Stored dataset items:
════════
(* ===== verification/MStream.v ===== *)
(** * Binary streams ([aether/mstream.h], [aether/mstream_buffers.h])

    [omstream<VectorWriter>] appends bytes to a vector; the bytes an
    [operator<<] appends are [save v].  [imstream<VectorReader>] reads from a
    vector at an offset and keeps the result of the last read; an
    [operator>>(s, T& v)] is [load old r], which gets the old value of its
    reference argument and returns the new one with the reader.

    The overloads are instances of the class [Serial], one per overload group
    of the header, and the law the rest of the library relies on (what was
    written is read back, and nothing more is consumed) is the class
    [SerialOk], proved for every instance. *)

From S2P Require Import Prelude.

(** ** Readers *)

Inductive ReadResult := kNo | kYes.

#[export] Instance ReadResult_eq_dec : EqDecision ReadResult.
Proof. solve_decision. Defined.

Record VectorReader := Reader {
  data_ : bytes;
  offset_ : nat;
  result_ : ReadResult;
}.

(** [VectorReader::read]: the bytes copied to the destination, if any. *)
Definition read (r : VectorReader) (size : nat) : option bytes * VectorReader :=
  if (length (data_ r) <? offset_ r + size)%nat
  then (None, Reader (data_ r) (offset_ r) kNo)
  else (Some (sub (offset_ r) size (data_ r)),
        Reader (data_ r) (offset_ r + size) kYes).

Definition data_was_read (r : VectorReader) : bool :=
  match result_ r with kYes => true | kNo => false end.

Definition new_reader (d : bytes) : VectorReader := Reader d 0 kNo.

(** [VectorWriter::write]. *)
Definition vector_write (data : bytes) (bs : bytes) : bytes := data ++ bs.

(** ** The serialization interface *)

Class Serial (T : Type) := {
  dflt : T;                                     (* T{} *)
  save : T -> bytes;                            (* operator<< *)
  load : T -> VectorReader -> T * VectorReader; (* operator>> *)
}.

(** The reader in front of [bs], and the reader behind it. *)
Definition at_pos (pre bs post : bytes) (r : ReadResult) : VectorReader :=
  Reader (pre ++ bs ++ post) (length pre) r.

Definition yes_if (bs : bytes) (r : ReadResult) : ReadResult :=
  match bs with [] => r | _ => kYes end.

Definition past (pre bs post : bytes) (r : ReadResult) : VectorReader :=
  Reader (pre ++ bs ++ post) (length pre + length bs) (yes_if bs r).

Class SerialOk (T : Type) `{Serial T} := {
  valid : T -> Prop;
  load_save : forall v pre post r,
    valid v -> load dflt (at_pos pre (save v) post r) = (v, past pre (save v) post r);
}.

(** The size type of a stream ([Ob::size_type]); a size is cast to it before
    it is written and back to [std::size_t] after it is read. *)
Class SizeType := {
  size_save : Z -> bytes;
  size_load : VectorReader -> Z * VectorReader;
}.

Class SizeTypeOk `{SizeType} := {
  size_bound : Z;
  size_save_nonempty : forall n, size_save n <> [];
  size_load_save : forall n pre post r,
    0 <= n < size_bound ->
    size_load (at_pos pre (size_save n) post r) = (n, past pre (size_save n) post r);
}.

(** ** Positions *)

Lemma at_pos_app pre a b post r :
  at_pos pre (a ++ b) post r = at_pos pre a (b ++ post) r.
Proof. unfold at_pos; by rewrite <- app_assoc. Qed.

Lemma past_at_pos pre a b post r :
  past pre a (b ++ post) r = at_pos (pre ++ a) b post (yes_if a r).
Proof. unfold past, at_pos; by rewrite length_app, <- app_assoc. Qed.

Lemma past_app pre a b post r :
  past (pre ++ a) b post (yes_if a r) = past pre (a ++ b) post r.
Proof.
  unfold past. rewrite !length_app, <- !app_assoc. f_equal; [lia|].
  by destruct a, b.
Qed.

Lemma yes_if_nonempty bs r : bs <> [] -> yes_if bs r = kYes.
Proof. by destruct bs. Qed.

Lemma yes_if_yes bs : yes_if bs kYes = kYes.
Proof. by destruct bs. Qed.

Lemma past_app_yes pre a b post :
  past (pre ++ a) b post kYes = past pre (a ++ b) post kYes.
Proof. by rewrite <- past_app, yes_if_yes. Qed.

Lemma data_was_read_at_yes pre bs post : data_was_read (at_pos pre bs post kYes) = true.
Proof. done. Qed.

(** A read of exactly [bs] succeeds. *)
Lemma read_at_pos_yes pre bs post r :
  read (at_pos pre bs post r) (length bs)
  = (Some bs, Reader (pre ++ bs ++ post) (length pre + length bs) kYes).
Proof.
  unfold read, at_pos; simpl.
  destruct (Nat.ltb_spec (length (pre ++ bs ++ post)) (length pre + length bs)) as [Hlt|_].
  - rewrite !length_app in Hlt; lia.
  - by rewrite sub_at_length.
Qed.

Lemma read_at_pos pre bs post r :
  bs <> [] \/ r = kYes ->
  read (at_pos pre bs post r) (length bs) = (Some bs, past pre bs post r).
Proof. rewrite read_at_pos_yes; unfold past; by destruct bs; intros [?| ->]. Qed.

Lemma read_byte pre b post r :
  read (at_pos pre [b] post r) 1 = (Some [b], past pre [b] post r).
Proof. exact (read_at_pos_yes pre [b] post r). Qed.

(** A read beyond the end changes nothing but the result. *)
Lemma read_short r size :
  (length (data_ r) < offset_ r + size)%nat ->
  read r size = (None, Reader (data_ r) (offset_ r) kNo).
Proof. intros; unfold read; by rewrite (proj2 (Nat.ltb_lt _ _)). Qed.

#[export] Hint Rewrite at_pos_app past_at_pos yes_if_yes : aether.

(** ** Arithmetic types, enumerations and bool *)

(** An unsigned integer type of [n] bytes. *)
Definition uint (n : nat) : Type := Z.

Definition load_uint (n : nat) (old : uint n) (r : VectorReader) : uint n * VectorReader :=
  match read r n with
  | (Some bs, r') => (le_val bs, r')
  | (None, r') => (old, r')
  end.

#[export] Instance serial_uint n : Serial (uint n) := {
  dflt := (0 : Z);
  save v := le_bytes n v;
  load := load_uint n;
}.

Lemma le_bytes_nonempty n v : n <> O -> le_bytes n v <> [].
Proof. by destruct n. Qed.

Lemma load_uint_at n old v pre post r :
  n <> O -> in_width (8 * Z.of_nat n) v ->
  load_uint n old (at_pos pre (le_bytes n v) post r) = (v, past pre (le_bytes n v) post r).
Proof.
  intros Hn Hv; unfold load_uint.
  pose proof (read_at_pos pre (le_bytes n v) post r
    (or_introl (le_bytes_nonempty n v Hn))) as E.
  rewrite length_le_bytes in E. rewrite E. by rewrite le_val_bytes, wrap_small.
Qed.

#[export] Program Instance serial_uint_ok n : SerialOk (uint (S n)) := {
  valid v := in_width (8 * Z.of_nat (S n)) v;
}.
Next Obligation. intros; by apply load_uint_at. Qed.

(** [bool] is stored as one byte. *)
Definition load_bool (old : bool) (r : VectorReader) : bool * VectorReader :=
  match read r 1 with
  | (Some bs, r') => (negb (le_val bs =? 0), r')
  | (None, r') => (old, r')
  end.

#[export] Instance serial_bool : Serial bool := {
  dflt := false;
  save b := [if b then 1 else 0];
  load := load_bool;
}.

Lemma load_bool_at old b pre post r :
  load_bool old (at_pos pre (save b) post r) = (b, past pre (save b) post r).
Proof.
  unfold load_bool; simpl save. rewrite read_byte. by destruct b.
Qed.

#[export] Program Instance serial_bool_ok : SerialOk bool := { valid _ := True }.
Next Obligation. intros; apply load_bool_at. Qed.

(** An enumeration is stored as its underlying type; a value is assigned only
    when the read succeeded. *)
Section Enum.
Context {E : Type} (n : nat) (to_underlying : E -> Z) (of_underlying : Z -> E) (e0 : E).

Definition load_enum (old : E) (r : VectorReader) : E * VectorReader :=
  let '(t, r') := load_uint n 0 r in
  match result_ r' with
  | kYes => (of_underlying t, r')
  | kNo => (old, r')
  end.

Definition serial_enum : Serial E := {|
  dflt := e0;
  save e := save (to_underlying e : uint n);
  load := load_enum;
|}.

Lemma load_enum_at old e pre post r :
  n <> O -> in_width (8 * Z.of_nat n) (to_underlying e) ->
  of_underlying (to_underlying e) = e ->
  load_enum old (at_pos pre (le_bytes n (to_underlying e)) post r)
  = (e, past pre (le_bytes n (to_underlying e)) post r).
Proof.
  intros Hn Hw He; unfold load_enum. rewrite load_uint_at by done. simpl.
  by rewrite yes_if_nonempty, He by (by apply le_bytes_nonempty).
Qed.
End Enum.

(** ** Pairs and structures

    [operator>>] of a pair reads both components without a test in between;
    [Serializator] bodies ([s & a & b]) have the same shape. *)
Section Pair.
Context {A B : Type} `{Serial A} `{Serial B}.

Definition load_pair (old : A * B) (r : VectorReader) : (A * B) * VectorReader :=
  let '(a, r1) := load old.1 r in
  let '(b, r2) := load old.2 r1 in
  ((a, b), r2).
════════
Please return the lines above exactly, from the first one down to the line with "[operator<<] appends are", and stop after that line.

(* ===== verification/MStream.v ===== *)
(** * Binary streams ([aether/mstream.h], [aether/mstream_buffers.h])

    [omstream<VectorWriter>] appends bytes to a vector; the bytes an
    [operator<<] appends are [save v].  [imstream<VectorReader>] reads from a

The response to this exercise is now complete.